- [Saved entries]:
__________

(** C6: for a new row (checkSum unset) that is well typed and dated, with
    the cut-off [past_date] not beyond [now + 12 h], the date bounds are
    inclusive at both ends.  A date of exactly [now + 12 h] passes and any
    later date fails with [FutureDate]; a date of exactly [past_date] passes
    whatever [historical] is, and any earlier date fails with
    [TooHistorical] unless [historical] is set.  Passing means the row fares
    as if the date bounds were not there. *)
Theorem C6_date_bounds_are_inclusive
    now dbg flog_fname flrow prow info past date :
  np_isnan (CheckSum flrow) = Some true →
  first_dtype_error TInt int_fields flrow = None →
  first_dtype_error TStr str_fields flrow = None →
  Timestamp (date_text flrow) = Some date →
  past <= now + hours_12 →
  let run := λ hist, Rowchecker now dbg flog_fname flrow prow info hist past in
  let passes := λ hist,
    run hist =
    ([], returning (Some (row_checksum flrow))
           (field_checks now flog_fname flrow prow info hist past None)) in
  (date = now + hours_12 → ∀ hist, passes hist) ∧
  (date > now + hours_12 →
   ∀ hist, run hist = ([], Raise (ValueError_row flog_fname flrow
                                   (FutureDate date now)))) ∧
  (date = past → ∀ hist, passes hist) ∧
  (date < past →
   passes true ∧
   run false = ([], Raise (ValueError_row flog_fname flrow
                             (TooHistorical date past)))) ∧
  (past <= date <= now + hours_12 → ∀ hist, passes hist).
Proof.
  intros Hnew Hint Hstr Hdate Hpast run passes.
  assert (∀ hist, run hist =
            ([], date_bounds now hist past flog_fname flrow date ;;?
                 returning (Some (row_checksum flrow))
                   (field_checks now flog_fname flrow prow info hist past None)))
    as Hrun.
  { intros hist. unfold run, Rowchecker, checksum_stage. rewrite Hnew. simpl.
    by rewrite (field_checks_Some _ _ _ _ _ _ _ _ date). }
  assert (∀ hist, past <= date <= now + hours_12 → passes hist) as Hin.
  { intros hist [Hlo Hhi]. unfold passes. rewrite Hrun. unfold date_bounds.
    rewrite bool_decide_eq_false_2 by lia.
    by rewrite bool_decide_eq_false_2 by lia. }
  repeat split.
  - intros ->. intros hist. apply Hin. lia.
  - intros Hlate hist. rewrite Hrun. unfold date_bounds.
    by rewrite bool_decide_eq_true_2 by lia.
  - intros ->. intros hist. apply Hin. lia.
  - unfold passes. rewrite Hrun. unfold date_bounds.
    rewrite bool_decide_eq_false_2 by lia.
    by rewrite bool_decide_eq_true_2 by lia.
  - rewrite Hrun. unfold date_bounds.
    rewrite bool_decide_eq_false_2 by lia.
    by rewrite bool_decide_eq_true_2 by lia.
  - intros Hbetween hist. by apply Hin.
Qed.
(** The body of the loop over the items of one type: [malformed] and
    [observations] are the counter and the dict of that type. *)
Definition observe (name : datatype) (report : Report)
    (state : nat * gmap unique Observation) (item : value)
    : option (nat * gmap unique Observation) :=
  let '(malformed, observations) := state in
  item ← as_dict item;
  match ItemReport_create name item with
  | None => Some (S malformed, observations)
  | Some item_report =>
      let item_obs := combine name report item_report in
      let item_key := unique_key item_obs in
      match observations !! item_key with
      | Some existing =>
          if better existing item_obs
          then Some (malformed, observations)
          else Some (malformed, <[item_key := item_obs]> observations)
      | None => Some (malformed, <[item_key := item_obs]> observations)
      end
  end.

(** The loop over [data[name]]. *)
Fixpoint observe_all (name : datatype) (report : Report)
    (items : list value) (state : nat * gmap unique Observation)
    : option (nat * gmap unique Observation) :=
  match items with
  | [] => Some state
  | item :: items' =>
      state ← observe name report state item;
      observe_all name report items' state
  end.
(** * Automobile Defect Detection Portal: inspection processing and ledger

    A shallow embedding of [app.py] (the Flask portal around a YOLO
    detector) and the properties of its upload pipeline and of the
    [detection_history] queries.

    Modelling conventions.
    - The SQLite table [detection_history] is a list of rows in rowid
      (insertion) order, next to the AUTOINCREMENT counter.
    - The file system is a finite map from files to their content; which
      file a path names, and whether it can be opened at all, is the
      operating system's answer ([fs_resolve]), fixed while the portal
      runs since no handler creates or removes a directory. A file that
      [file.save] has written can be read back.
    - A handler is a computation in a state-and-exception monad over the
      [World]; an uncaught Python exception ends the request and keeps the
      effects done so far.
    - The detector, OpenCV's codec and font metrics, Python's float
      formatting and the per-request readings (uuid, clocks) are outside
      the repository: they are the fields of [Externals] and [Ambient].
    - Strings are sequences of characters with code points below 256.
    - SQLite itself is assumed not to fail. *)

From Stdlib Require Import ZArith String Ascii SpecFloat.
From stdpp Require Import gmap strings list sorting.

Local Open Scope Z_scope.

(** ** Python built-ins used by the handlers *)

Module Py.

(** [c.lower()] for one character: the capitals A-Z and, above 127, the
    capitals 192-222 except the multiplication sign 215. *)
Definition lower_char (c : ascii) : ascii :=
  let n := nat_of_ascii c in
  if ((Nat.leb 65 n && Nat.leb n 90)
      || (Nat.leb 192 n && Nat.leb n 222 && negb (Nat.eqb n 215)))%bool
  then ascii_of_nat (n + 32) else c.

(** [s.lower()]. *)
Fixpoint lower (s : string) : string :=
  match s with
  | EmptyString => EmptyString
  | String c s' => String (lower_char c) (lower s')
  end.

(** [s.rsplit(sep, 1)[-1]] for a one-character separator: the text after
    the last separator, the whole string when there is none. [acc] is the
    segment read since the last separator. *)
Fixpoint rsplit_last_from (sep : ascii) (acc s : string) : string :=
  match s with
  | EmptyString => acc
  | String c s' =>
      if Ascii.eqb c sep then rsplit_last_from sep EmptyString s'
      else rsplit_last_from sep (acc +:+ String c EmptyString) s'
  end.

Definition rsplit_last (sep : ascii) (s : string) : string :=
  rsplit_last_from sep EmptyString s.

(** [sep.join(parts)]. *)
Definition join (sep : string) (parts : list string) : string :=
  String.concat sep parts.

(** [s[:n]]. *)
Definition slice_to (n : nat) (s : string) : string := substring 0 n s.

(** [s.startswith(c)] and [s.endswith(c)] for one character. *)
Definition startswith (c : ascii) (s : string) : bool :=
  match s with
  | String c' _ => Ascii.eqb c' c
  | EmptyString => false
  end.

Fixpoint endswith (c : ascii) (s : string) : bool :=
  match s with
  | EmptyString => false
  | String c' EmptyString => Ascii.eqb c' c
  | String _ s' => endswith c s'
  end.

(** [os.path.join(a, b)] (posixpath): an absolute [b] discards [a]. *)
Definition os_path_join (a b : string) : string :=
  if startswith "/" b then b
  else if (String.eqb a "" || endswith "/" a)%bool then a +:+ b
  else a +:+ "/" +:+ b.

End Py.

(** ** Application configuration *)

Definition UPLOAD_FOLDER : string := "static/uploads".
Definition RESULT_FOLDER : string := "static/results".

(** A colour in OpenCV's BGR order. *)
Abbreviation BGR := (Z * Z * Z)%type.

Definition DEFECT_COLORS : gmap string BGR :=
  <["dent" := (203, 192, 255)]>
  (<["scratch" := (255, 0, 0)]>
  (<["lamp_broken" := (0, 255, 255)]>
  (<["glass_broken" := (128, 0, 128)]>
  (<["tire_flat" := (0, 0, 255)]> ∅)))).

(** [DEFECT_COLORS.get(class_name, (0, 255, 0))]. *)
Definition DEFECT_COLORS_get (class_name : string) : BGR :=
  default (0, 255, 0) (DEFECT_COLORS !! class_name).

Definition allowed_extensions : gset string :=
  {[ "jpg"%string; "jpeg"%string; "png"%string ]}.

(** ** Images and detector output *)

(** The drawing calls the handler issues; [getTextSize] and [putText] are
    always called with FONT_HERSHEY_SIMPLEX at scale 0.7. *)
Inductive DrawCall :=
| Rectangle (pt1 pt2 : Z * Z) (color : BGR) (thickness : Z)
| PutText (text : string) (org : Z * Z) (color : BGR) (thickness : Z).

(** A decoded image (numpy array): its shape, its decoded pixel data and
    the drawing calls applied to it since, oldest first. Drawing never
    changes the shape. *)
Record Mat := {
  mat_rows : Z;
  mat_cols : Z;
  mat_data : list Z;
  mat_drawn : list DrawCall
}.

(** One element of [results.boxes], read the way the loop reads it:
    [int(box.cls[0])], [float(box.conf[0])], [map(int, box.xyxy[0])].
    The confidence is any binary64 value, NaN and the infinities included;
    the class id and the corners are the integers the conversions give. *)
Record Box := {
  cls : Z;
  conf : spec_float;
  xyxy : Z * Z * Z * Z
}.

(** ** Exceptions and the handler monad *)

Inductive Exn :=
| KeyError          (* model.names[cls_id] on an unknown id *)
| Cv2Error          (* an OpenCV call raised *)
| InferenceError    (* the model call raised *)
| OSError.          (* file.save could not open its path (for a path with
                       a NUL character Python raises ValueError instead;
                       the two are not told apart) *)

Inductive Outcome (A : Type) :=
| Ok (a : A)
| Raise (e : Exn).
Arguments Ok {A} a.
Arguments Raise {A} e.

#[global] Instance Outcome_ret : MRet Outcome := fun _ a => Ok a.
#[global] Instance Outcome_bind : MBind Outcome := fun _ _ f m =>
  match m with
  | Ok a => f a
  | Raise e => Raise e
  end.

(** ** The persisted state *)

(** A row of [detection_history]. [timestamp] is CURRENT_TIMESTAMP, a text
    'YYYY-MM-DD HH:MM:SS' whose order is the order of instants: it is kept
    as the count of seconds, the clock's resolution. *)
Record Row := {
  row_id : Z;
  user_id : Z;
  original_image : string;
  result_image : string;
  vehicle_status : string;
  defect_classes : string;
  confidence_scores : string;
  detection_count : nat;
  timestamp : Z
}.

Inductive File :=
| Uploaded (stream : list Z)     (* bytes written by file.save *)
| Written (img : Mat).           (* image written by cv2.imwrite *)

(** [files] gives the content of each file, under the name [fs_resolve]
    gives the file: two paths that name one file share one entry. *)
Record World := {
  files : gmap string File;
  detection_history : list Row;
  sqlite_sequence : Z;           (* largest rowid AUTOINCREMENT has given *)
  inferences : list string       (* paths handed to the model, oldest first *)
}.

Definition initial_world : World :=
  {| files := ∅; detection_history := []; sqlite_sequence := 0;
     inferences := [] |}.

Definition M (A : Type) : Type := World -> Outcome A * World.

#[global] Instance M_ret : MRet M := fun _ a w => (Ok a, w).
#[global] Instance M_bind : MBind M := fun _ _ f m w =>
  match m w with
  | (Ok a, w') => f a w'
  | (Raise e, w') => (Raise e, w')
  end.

__________

- [Description of the task]:
Working from the entries above, find every line in which the word "Record" occurs and copy it.

- [Task response]:
Record Mat := {
Record Box := {
Record Row := {
Record World := {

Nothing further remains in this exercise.